At the end of the first night's march from the front the battalion camped in the streets of a little, half-wrecked village on the banks of the Avre. Up on the hillside was a long, rambling building which had once been a convent but was now a hospital. Pen knew that somewhere in a hospital back of the Somme Aleck was still lying, too ill to be moved farther to the rear. It occurred to him that he might find him here. So, in the hazy moonlight of the August evening, having obtained the necessary leave, he set out to make inquiry. He passed up the winding walk, under a canopy of fine old trees, and reached the entrance to the building. From the porch, looking to the north, toward the valley of the Somme, he could see on the horizon the dull gleam of red that marked the battle line, and he could hear the faint reverberations of the big guns that told of the fighting still in progress.
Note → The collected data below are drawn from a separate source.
Lemma is_channel_allowed_none st g c :
  is_channel_allowed st g c = false ↔ allowed_channels st !! (g, c) = None.
Proof.
  unfold is_channel_allowed. rewrite bool_decide_eq_false.
  by rewrite eq_None_not_Some.
Qed.

Lemma add_channel_state now st ctx channel g :
  ctx_guild ctx = Some g →
  add_channel false now st ctx channel
  = (set_allowed st
       (<[(pretty g, pretty (default (ctx_channel ctx) channel))
          := mkAllowed (pretty (ctx_author ctx)) now]> (allowed_channels st)),
     NowChatting (default (ctx_channel ctx) channel)).
Proof. intros Hg. unfold add_channel. by rewrite Hg. Qed.

Lemma remove_channel_state st ctx channel g :
  ctx_guild ctx = Some g →
  (remove_channel false st ctx channel).1
  = set_allowed st
      (delete (pretty g, pretty (default (ctx_channel ctx) channel))
         (allowed_channels st)).
Proof. intros Hg. unfold remove_channel. by rewrite Hg. Qed.

Lemma pretty_pair_ne (g c g' c' : N) :
  (g', c') ≠ (g, c) → (pretty g, pretty c) ≠ (pretty g' : string, pretty c' : string).
Proof.
  intros Hne [= Hg Hc]. apply Hne.
  by rewrite (pretty_N_inj _ _ Hg), (pretty_N_inj _ _ Hc).
Qed.

Lemma NoDup_omap {A B} (f : A → option B) (l : list A) :
  NoDup l →
  (∀ x y z, x ∈ l → y ∈ l → f x = Some z → f y = Some z → x = y) →
  NoDup (omap f l).
Proof.
  induction 1 as [|x l Hx Hl IH]; intros Hinj; simpl; [constructor|].
  destruct (f x) as [z|] eqn:Hfx.
  - constructor.
    + intros (y & Hy & Hfy)%list_elem_of_omap.
      apply Hx. rewrite (Hinj x y z); [done|by left|by right|done|done].
    + apply IH. intros ??? ??. apply Hinj; by right.
  - apply IH. intros ??? ??. apply Hinj; by right.
Qed.

End AllowList.

(** X13. Add-channel is an upsert: adding a channel that is already allowed
    replaces its row (who added it, and when) and leaves one row for the
    pair, so doing it twice is the same as doing the second alone. *)
Theorem add_channel_twice (st : Cog) (ctx1 ctx2 : Ctx) (ch1 ch2 : option N)
    (now1 now2 : string) (g : N) :
  ctx_guild ctx1 = Some g → ctx_guild ctx2 = Some g →
  default (ctx_channel ctx1) ch1 = default (ctx_channel ctx2) ch2 →
  (add_channel false now2 (add_channel false now1 st ctx1 ch1).1 ctx2 ch2).1
  = (add_channel false now2 st ctx2 ch2).1
  ∧ allowed_channels (add_channel false now2 st ctx2 ch2).1
      !! (pretty g, pretty (default (ctx_channel ctx2) ch2))
    = Some (mkAllowed (pretty (ctx_author ctx2)) now2)
  ∧ size (allowed_channels (add_channel false now2 st ctx2 ch2).1)
    = if is_channel_allowed st (pretty g) (pretty (default (ctx_channel ctx2) ch2))
      then size (allowed_channels st) else S (size (allowed_channels st)).
Proof.
  intros Hg1 Hg2 Hch.
  rewrite (add_channel_state now1 st ctx1 ch1 g Hg1).
  rewrite !(add_channel_state now2 _ ctx2 ch2 g Hg2). simpl.
  rewrite Hch. unfold set_allowed. simpl. rewrite insert_insert_eq.
  split_and!; [done|by rewrite lookup_insert_eq|].
  destruct (is_channel_allowed st _ _) eqn:Hallowed.
  - apply is_channel_allowed_lookup in Hallowed as [row Hrow].
    by rewrite map_size_insert_Some.
  - apply is_channel_allowed_none in Hallowed.
    by rewrite map_size_insert_None.
Qed.
(** X11: every event [update] adds to the trace is a [sendto], from the
    first input socket to the port of a configured output, of a datagram of
    exactly 4 + 20 k bytes, k being the number of candidate RTEs. What the
    receiver reads of it with [recvfrom(1024)] decodes to the header (cmd 2,
    ver 2, src = the sender's id) and, in order, the first 51 RTEs built for
    that output (all of them when there are no more than 51), a next hop of
    0 being read as the sender's id. *)
Theorem emitted_datagrams_decode :
  forall (now now' : Z) (rtes : list RTE.t) (r : Router.t),
    Forall
      (fun ev =>
         exists sock n info bytes,
           hd_error (dict_values (Router.inputs r)) = Some sock
           /\ In (n, info) (Router.outputs r)
           /\ ev = Router.SendTo sock bytes (Router.port info)
           /\ length bytes = (4 + 20 * length rtes)%nat
           /\ Packet.init_data now' (recvfrom 1024 bytes)
              = Some (Packet.mk (Some (Header.mk 2 2 (Router.id r)))
                        (Some (map (as_received now' (Router.id r))
                                 (firstn 51 (Router.validated_rtes now n rtes))))))
      (new_events r (Router.update now rtes r)).
Proof.
  intros now now' rtes r.
  destruct (update_sends now rtes r) as (sends & Ht & Hs).
  rewrite (@new_events_app _ _ _ Ht).
  destruct (dict_values (Router.inputs r)) as [|sock rest] eqn:Ei.
  - subst sends. constructor.
  - destruct Hs as [Hf _]. rewrite Forall_forall. intros ev Hin.
    destruct (@Forall2_In_l _ _ _ _ _ Hf ev Hin) as ([n info] & Hout & Hd).
    apply In_firstn_In in Hout.
    destruct Hd as (bytes & Hev & Hser & hd & hb & chunks & Hh & _).
    cbn [fst snd] in *.
    exists sock, n, info, bytes.
    unfold Header.init_host in Hh.
    destruct (Router.id r =? 0); [discriminate |].
    inversion Hh; subst hd; clear Hh.
    assert (Hser' : Packet.serialize
                      (Packet.mk (Some (Header._from_host (Router.id r)))
                         (Some (Router.validated_rtes now n rtes))) = inr bytes).
    { unfold Header.init_host, Packet._from_host in Hser.
      destruct (Router.id r =? 0) eqn:E0; [discriminate Hser | exact Hser]. }
    repeat split; try assumption; try reflexivity.
    + rewrite (@Packet_serialize_length
                 (Packet.mk (Some (Header._from_host (Router.id r)))
                    (Some (Router.validated_rtes now n rtes)))
                 (Router.validated_rtes now n rtes) bytes eq_refl Hser').
      f_equal. f_equal.
      clear. induction rtes as [|e t IH]; simpl; [reflexivity | now rewrite IH].
    + unfold recvfrom. change 1024%nat with (4 + 20 * 51)%nat.
      exact (@serialize_then_decode now' _ _ _ (@serialize_prefix _ _ _ 51%nat Hser')).
Qed.
(** * spreadsheet2markdown: rows of a spreadsheet to markdown files

    A shallow embedding of [spreadsheet2markdown.py] and the properties of
    its row-to-document transformer and of its archive writer.

    Conventions of the embedding.
    - Text is ASCII: a Python [str] is a [string]; [str.lower] acts on the
      letters [A]-[Z] and [str.strip] on the ASCII white space.
    - A cell of the data frame is a string, a number or missing
      ([pd.isna]).  A number is carried as the text [str()] gives for it,
      which is all the script ever asks of a number.
    - A column label is a text or, as pandas keeps a header that is a
      number, a number, carried as the text [str()] gives for it: such a
      label has no method [lower].
    - Exceptions are values: a computation returns [Ok a] or [Raise e],
      and the first exception ends the run.
    - [os.path] is [posixpath]; the current directory is an argument of
      the functions that read it.
    - The dictionary [markdown_files] is an association list in insertion
      order, a Python [dict] keeping the position of a key that is
      assigned again.
    - The archive is the list of the entries written by [writestr], in
      order.  Compression, the widgets of the form and the directories
      made by [os.makedirs] are left out: the file system is taken to
      accept every directory the script asks for. *)

From Stdlib Require Import String Ascii List Bool Arith Lia.
Import ListNotations.
Open Scope list_scope.
Open Scope string_scope.

(** ** Python strings *)

Module Str.

Definition is_upper (c : ascii) : bool :=
  let n := nat_of_ascii c in ((65 <=? n) && (n <=? 90))%nat.

Definition lower_char (c : ascii) : ascii :=
  if is_upper c then ascii_of_nat (nat_of_ascii c + 32) else c.

(** [s.lower()] *)
Fixpoint lower (s : string) : string :=
  match s with
  | EmptyString => EmptyString
  | String c s' => String (lower_char c) (lower s')
  end.

(** [s.replace(old, new)] for one-character [old] and [new] *)
Fixpoint replace (old new : ascii) (s : string) : string :=
  match s with
  | EmptyString => EmptyString
  | String c s' =>
      String (if Ascii.eqb c old then new else c) (replace old new s')
  end.

(** [c.isspace()]: tab, line feed, vertical tab, form feed, carriage
    return, the four separators 28-31 and the space. *)
Definition is_space (c : ascii) : bool :=
  let n := nat_of_ascii c in
  (((9 <=? n) && (n <=? 13)) || ((28 <=? n) && (n <=? 32)))%nat.

Fixpoint lstrip (s : string) : string :=
  match s with
  | EmptyString => EmptyString
  | String c s' => if is_space c then lstrip s' else s
  end.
But here it was very quiet, very peaceful, very beautiful. For the first time since his entrance into the great struggle he longed for an end of the strife, and a return to the calm, sweet, lovely things of life. But he did not permit this mood to remain long with him. He knew that the war must go on until the spirit that launched it was subdued and crushed, and that he must go with it to whatever end God might will.
He found Aleck there. He had felt that he would, and while he was delighted he was not greatly surprised. There was little emotion manifested at the meeting of the two boys. The horrors of war were too close and too vivid yet for that. But the fact that they were glad to look again into one another's eyes admitted of no doubt. Aleck had recovered the use of his voice, but he was still too weak to talk at any length. The bayonet wound in his shoulder had healed nicely, but his shattered knee had come terribly near to costing him his life. There had been infection. Amputation of the leg had been imminent. The surgeons and the nurses had struggled with the case for weeks and had finally conquered.